First New Nuclear Plant in US in 30 years
Hugh Pickens writes "With backing from the White House and congressional leaders, and subsidies like the $500 million in risk insurance from the Department of Energy, the nuclear industry is experiencing a revival in the US. Scientific American reports that this week NRG Energy filed an application for the first new nuclear power plant in the US in thirty years to build two advanced boiling water reactors (ABWR) at its South Texas nuclear power plant site doubling the 2700 megawatts presently generated at the facility. The ABWR, based on technology already operating in Japan, works by using the heat generated by the controlled splitting of uranium atoms in fuel rods to directly boil water into steam to drive turbines producing electricity. Improvements over previous designs include removing water circulation pipes that could rupture and accidentally drain water from the reactor, exposing the fuel rods to a potential meltdown, and fewer pumps to move the water through the system.
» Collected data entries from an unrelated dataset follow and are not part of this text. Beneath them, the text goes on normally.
(** A call that works on the staging directory alone. *)
Lemma safe_staging (Pre : Dirs → Prop) whole part (Q : bool → Dirs → Prop) :
  (∀ d d' t, whole d = Some d' → t ≠ staging → d' !! t = d !! t) → (∀ n d t, t ≠ staging → part n d !! t = d !! t) →
  (∀ d, Pre d → (∀ d', whole d = Some d' → Q true d') ∧ (whole d = None → Q false d) ∧ ∀ n, Q false (part n d)) →
  safe mac_inv Pre (call whole part) Q.
Proof.
  intros Hw Hp HQ. apply safe_call. intros d Hi Hd. destruct (HQ d Hd) as (Hq & Hn & Hq'). split_and!; [|done|].
  - intros d' E. split; [|by apply Hq]. eapply mac_inv_free; [exact Hi|]. intros t Ht. by eapply Hw.
  - intros n. split; [|apply Hq']. eapply mac_inv_free; [exact Hi|]. intros t Ht. by apply Hp.
Qed.

(** The staging directory holds what the entries [done] wrote there. *)
Definition holds_entries (entries : list (result string (string * bytes))) (d : Dirs) : Prop :=
  ∃ files, d !! staging = Some files ∧
    ∀ t, (∃ body, Ok (t, body) ∈ entries) → ∃ body, files !! t = Some body ∧ Ok (t, body) ∈ entries.

Lemma mac_unpack_safe entries before :
  safe mac_inv (holds_entries before) (mac_unpack staging entries) (λ _, holds_entries (before ++ entries)).
Proof.
  revert before. induction entries as [|[[name body]|e] rest IH]; intros before; cbn [mac_unpack].
  - rewrite app_nil_r. by apply safe_ret.
  - apply (safe_bind _ _ _ _ (λ _, holds_entries (before ++ [Ok (name, body)]))).
    + apply (safe_must _ (holds_entries before) _ _ (λ (ok : bool) d, if ok then holds_entries (before ++ [Ok (name, body)]) d else True)).
      apply safe_staging; [intros d d' t Hw Ht; destruct (d !! staging); [|done]; injection Hw as <-; by rewrite lookup_alter_ne
        |intros n d t Ht; by rewrite lookup_alter_ne|].
      intros d (files & Hf & Hb). split_and!; [|done|done]. rewrite Hf. intros d' [= <-].
      exists (<[name := body]> files). rewrite lookup_alter_eq, Hf. split; [done|]. intros t (b & Hin).
      destruct (decide (t = name)) as [->|Hne]; [exists body; rewrite lookup_insert_eq; split; [done|]; apply elem_of_app; right; by apply list_elem_of_singleton|].
      rewrite lookup_insert_ne by done. apply elem_of_app in Hin as [Hin|Hin]; [|apply list_elem_of_singleton in Hin; congruence].
      destruct (Hb t (ex_intro _ b Hin)) as (b' & Hb' & Hin'). exists b'. split; [done|]. apply elem_of_app. by left.
    + intros _. replace (before ++ Ok (name, body) :: rest) with ((before ++ [Ok (name, body)]) ++ rest) by by rewrite <-app_assoc. apply IH.
  - apply safe_fail.
Qed.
NRG projects it will spend $6 billion constructing the two new reactors and hopes to have the first unit online by 2014."
It's not instead of. It's in addition to. "Pave Arizona with solar cells" vs "Build new nuclear plants" is a false dichotomy. All of these things are better than oil, especially given the foreign dependencies that entails. So we do several of them in parallel, while we figure out what the best answer is. My hunch is that we will continue to generate electricity from many sources for a long, long time to come. Just as the best approach to renewable energy is not solar, or wind, or hydro, or biofuels, but probably a mix of all of these, the best answer to reducing fossil fuel usage probably includes a mix of alternatives.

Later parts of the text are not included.